UEL   25283
UNIDAD EJECUTORA LILLO
Unidad Ejecutora - UE
congresos y reuniones científicas
Título:
Estudios filogenómicos, parsimonia y verosimilitud
Autor/es:
AMBROSIO TORRES; SANTIAGO A. CATALANO; GOLOBOFF, PABLO A.
Lugar:
Bogotá
Reunión:
Congreso; V Congreso Colombiano de Zoologı́a; 2018
Institución organizadora:
Sociedad Colombiana de Zoología
Resumen:
Las nuevas técnicas de secuenciación hacen cada vez más común las filogenias basadas en datos genómicos. La cantidad de datos y el uso de múltiples genes (que difícilmente se ajusten a los supuestos de homogeneidad de los métodos de verosimilitud) requiere de una reevaluación del comportamiento de los diferentes métodos filogenéticos. Hasta el momento no hay evaluaciones empíricas de la incongruencia entre resultados obtenidos bajo diferentes métodos en un número considerable de datasets. En este trabajo comparamos los resultados obtenidos mediante parsimonia (MP) y máxima verosimilitud (MV) para 150 datasets filogenómicos. Los resultados mostraron una alta concordancia entre ambos métodos (2.4 movimientos-SPR en promedio): 65% de los árboles de MP y MV fueron idénticos o diferían solo en un movimiento-SPR. En general las diferencias no afectaron las conclusiones de los estudios, y estuvieron asociadas a nodos con bajo apoyo. Sólo el 2% de los nodos incongruentes correspondieron a diferencias en nodos muy apoyados.

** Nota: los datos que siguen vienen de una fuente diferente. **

(** * WebXR session management: a shallow embedding of
      [packages/dev/core/src/XR/webXRSessionManager.ts] and of the class
      [WebXRDefaultExperience] that drives it.

    The TypeScript objects become records, their methods become functions
    in a small state-and-completion monad over a [World] (the manager plus
    the trace of effects it has had on its collaborators), and promises
    become settled completions: one call of an asynchronous method is run
    to its settlement, its callbacks in the order the promise chain fixes. *)

From Stdlib Require Import List String Bool Arith Lia.
From Stdlib Require Import QArith Qcanon.
Import ListNotations.

Set Implicit Arguments.
Local Open Scope string_scope.
Local Open Scope nat_scope.

(* ================================================================== *)
(** * JavaScript values used by the session manager *)
(* ================================================================== *)

Module JS.

(** A JavaScript [number].  Finite doubles are rationals; the code below
    only compares, negates and selects numbers, none of which rounds.
    Signed zero is identified with zero. *)
Inductive number : Type :=
| Finite (q : Qc)
| PosInfinity
| NegInfinity
| NaN.

Definition zero : number := Finite (Q2Qc 0).
Definition one : number := Finite (Q2Qc 1).

(** ToBoolean on a number: [0] and [NaN] are falsy. *)
Definition truthy (v : number) : bool :=
  match v with
  | Finite q => match (q ?= Q2Qc 0)%Qc with Eq => false | _ => true end
  | PosInfinity | NegInfinity => true
  | NaN => false
  end.

(** [a <= b] on finite numbers. *)
Definition Qcleb (a b : Qc) : bool :=
  match (a ?= b)%Qc with Gt => false | _ => true end.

MP con pesos implícitos en general no produjo mayor congruencia con MV que MP bajo pesos iguales. Los taxones con altos niveles de datos faltantes (DF) y/o mayores largos de ramas (LR) estuvieron involucrados en la mayoría de los nodos incongruentes. Por otro lado, no encontramos asociaciones entre contenido de GC y las diferencias observadas. Las propiedades evaluadas afectan a MP y MV (siendo MP más sensible a diferencias en LR, y MV más sensible a DF). Estas comparaciones sugieren que los resultados de MV y MP para datos filogenómicos son, en la práctica, equivalentes.